[Your goal]: Your task is to retype every entry exactly, omitting nothing.

[Extracted material]:
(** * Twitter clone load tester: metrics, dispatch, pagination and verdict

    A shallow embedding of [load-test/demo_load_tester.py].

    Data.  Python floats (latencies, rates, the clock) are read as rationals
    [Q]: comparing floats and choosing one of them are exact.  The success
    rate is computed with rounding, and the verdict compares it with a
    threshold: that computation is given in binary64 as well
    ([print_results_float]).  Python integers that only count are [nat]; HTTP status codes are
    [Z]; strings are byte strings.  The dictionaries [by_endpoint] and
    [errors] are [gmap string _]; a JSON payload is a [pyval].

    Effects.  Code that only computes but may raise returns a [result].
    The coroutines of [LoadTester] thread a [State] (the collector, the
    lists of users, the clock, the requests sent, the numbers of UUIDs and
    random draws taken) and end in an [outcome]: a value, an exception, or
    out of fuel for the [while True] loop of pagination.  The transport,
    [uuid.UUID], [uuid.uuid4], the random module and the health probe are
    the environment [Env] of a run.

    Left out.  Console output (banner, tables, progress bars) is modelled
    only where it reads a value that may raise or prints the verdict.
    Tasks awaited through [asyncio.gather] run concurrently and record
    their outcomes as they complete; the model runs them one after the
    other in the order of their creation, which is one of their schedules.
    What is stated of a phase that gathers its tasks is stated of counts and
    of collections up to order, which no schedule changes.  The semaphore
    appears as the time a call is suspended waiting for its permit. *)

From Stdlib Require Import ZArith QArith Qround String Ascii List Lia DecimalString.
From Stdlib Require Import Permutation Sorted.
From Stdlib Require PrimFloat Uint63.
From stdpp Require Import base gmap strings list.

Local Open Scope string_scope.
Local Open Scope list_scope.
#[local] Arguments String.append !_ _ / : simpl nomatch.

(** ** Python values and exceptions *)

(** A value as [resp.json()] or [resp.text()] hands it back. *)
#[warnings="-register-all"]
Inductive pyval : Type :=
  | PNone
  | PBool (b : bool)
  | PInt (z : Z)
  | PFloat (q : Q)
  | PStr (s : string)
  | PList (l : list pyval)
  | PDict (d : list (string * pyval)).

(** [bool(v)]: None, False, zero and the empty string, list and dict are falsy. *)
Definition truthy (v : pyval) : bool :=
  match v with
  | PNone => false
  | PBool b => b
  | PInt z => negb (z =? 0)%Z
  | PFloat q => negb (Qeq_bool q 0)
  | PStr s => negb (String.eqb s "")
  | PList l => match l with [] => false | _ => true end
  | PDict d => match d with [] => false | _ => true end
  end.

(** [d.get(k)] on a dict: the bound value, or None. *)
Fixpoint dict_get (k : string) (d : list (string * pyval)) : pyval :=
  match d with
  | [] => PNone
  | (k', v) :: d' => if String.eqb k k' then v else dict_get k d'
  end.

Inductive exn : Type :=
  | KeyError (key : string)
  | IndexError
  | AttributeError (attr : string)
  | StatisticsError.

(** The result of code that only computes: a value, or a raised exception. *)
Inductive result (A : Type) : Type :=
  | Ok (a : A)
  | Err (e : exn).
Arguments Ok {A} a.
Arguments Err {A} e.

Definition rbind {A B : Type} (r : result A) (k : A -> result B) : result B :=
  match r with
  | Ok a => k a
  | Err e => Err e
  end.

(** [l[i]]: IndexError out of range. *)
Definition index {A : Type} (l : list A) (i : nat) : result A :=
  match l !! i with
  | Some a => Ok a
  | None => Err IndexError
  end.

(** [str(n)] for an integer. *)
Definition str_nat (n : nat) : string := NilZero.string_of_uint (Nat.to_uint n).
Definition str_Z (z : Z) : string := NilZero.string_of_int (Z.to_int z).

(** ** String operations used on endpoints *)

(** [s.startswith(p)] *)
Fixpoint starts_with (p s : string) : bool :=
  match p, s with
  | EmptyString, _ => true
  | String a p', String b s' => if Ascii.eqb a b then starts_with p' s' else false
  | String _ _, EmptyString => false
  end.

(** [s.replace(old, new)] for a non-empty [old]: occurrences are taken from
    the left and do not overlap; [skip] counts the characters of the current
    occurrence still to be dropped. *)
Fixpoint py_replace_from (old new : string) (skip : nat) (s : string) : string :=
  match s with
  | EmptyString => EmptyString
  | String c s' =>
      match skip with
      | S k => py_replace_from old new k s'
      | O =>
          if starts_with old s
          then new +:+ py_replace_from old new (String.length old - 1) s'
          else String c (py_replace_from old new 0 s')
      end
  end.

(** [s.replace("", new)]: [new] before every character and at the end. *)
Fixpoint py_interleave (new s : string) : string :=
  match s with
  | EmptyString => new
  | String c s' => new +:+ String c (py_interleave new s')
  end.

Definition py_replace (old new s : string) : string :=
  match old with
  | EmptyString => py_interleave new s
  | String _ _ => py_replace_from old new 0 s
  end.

[Result for this task]:
(** * Twitter clone load tester: metrics, dispatch, pagination and verdict

    A shallow embedding of [load-test/demo_load_tester.py].

    Data.  Python floats (latencies, rates, the clock) are read as rationals
    [Q]: comparing floats and choosing one of them are exact.  The success
    rate is computed with rounding, and the verdict compares it with a
    threshold: that computation is given in binary64 as well
    ([print_results_float]).  Python integers that only count are [nat]; HTTP status codes are
    [Z]; strings are byte strings.  The dictionaries [by_endpoint] and
    [errors] are [gmap string _]; a JSON payload is a [pyval].

    Effects.  Code that only computes but may raise returns a [result].
    The coroutines of [LoadTester] thread a [State] (the collector, the
    lists of users, the clock, the requests sent, the numbers of UUIDs and
    random draws taken) and end in an [outcome]: a value, an exception, or
    out of fuel for the [while True] loop of pagination.  The transport,
    [uuid.UUID], [uuid.uuid4], the random module and the health probe are
    the environment [Env] of a run.

    Left out.  Console output (banner, tables, progress bars) is modelled
    only where it reads a value that may raise or prints the verdict.
    Tasks awaited through [asyncio.gather] run concurrently and record
    their outcomes as they complete; the model runs them one after the
    other in the order of their creation, which is one of their schedules.
    What is stated of a phase that gathers its tasks is stated of counts and
    of collections up to order, which no schedule changes.  The semaphore
    appears as the time a call is suspended waiting for its permit. *)

From Stdlib Require Import ZArith QArith Qround String Ascii List Lia DecimalString.
From Stdlib Require Import Permutation Sorted.
From Stdlib Require PrimFloat Uint63.
From stdpp Require Import base gmap strings list.

Local Open Scope string_scope.
Local Open Scope list_scope.
#[local] Arguments String.append !_ _ / : simpl nomatch.

(** ** Python values and exceptions *)

(** A value as [resp.json()] or [resp.text()] hands it back. *)
#[warnings="-register-all"]
Inductive pyval : Type :=
  | PNone
  | PBool (b : bool)
  | PInt (z : Z)
  | PFloat (q : Q)
  | PStr (s : string)
  | PList (l : list pyval)
  | PDict (d : list (string * pyval)).

(** [bool(v)]: None, False, zero and the empty string, list and dict are falsy. *)
Definition truthy (v : pyval) : bool :=
  match v with
  | PNone => false
  | PBool b => b
  | PInt z => negb (z =? 0)%Z
  | PFloat q => negb (Qeq_bool q 0)
  | PStr s => negb (String.eqb s "")
  | PList l => match l with [] => false | _ => true end
  | PDict d => match d with [] => false | _ => true end
  end.

(** [d.get(k)] on a dict: the bound value, or None. *)
Fixpoint dict_get (k : string) (d : list (string * pyval)) : pyval :=
  match d with
  | [] => PNone
  | (k', v) :: d' => if String.eqb k k' then v else dict_get k d'
  end.

Inductive exn : Type :=
  | KeyError (key : string)
  | IndexError
  | AttributeError (attr : string)
  | StatisticsError.

(** The result of code that only computes: a value, or a raised exception. *)
Inductive result (A : Type) : Type :=
  | Ok (a : A)
  | Err (e : exn).
Arguments Ok {A} a.
Arguments Err {A} e.

Definition rbind {A B : Type} (r : result A) (k : A -> result B) : result B :=
  match r with
  | Ok a => k a
  | Err e => Err e
  end.

(** [l[i]]: IndexError out of range. *)
Definition index {A : Type} (l : list A) (i : nat) : result A :=
  match l !! i with
  | Some a => Ok a
  | None => Err IndexError
  end.

(** [str(n)] for an integer. *)
Definition str_nat (n : nat) : string := NilZero.string_of_uint (Nat.to_uint n).
Definition str_Z (z : Z) : string := NilZero.string_of_int (Z.to_int z).

(** ** String operations used on endpoints *)

(** [s.startswith(p)] *)
Fixpoint starts_with (p s : string) : bool :=
  match p, s with
  | EmptyString, _ => true
  | String a p', String b s' => if Ascii.eqb a b then starts_with p' s' else false
  | String _ _, EmptyString => false
  end.

(** [s.replace(old, new)] for a non-empty [old]: occurrences are taken from
    the left and do not overlap; [skip] counts the characters of the current
    occurrence still to be dropped. *)
Fixpoint py_replace_from (old new : string) (skip : nat) (s : string) : string :=
  match s with
  | EmptyString => EmptyString
  | String c s' =>
      match skip with
      | S k => py_replace_from old new k s'
      | O =>
          if starts_with old s
          then new +:+ py_replace_from old new (String.length old - 1) s'
          else String c (py_replace_from old new 0 s')
      end
  end.

(** [s.replace("", new)]: [new] before every character and at the end. *)
Fixpoint py_interleave (new s : string) : string :=
  match s with
  | EmptyString => new
  | String c s' => new +:+ String c (py_interleave new s')
  end.

Definition py_replace (old new s : string) : string :=
  match old with
  | EmptyString => py_interleave new s
  | String _ _ => py_replace_from old new 0 s
  end.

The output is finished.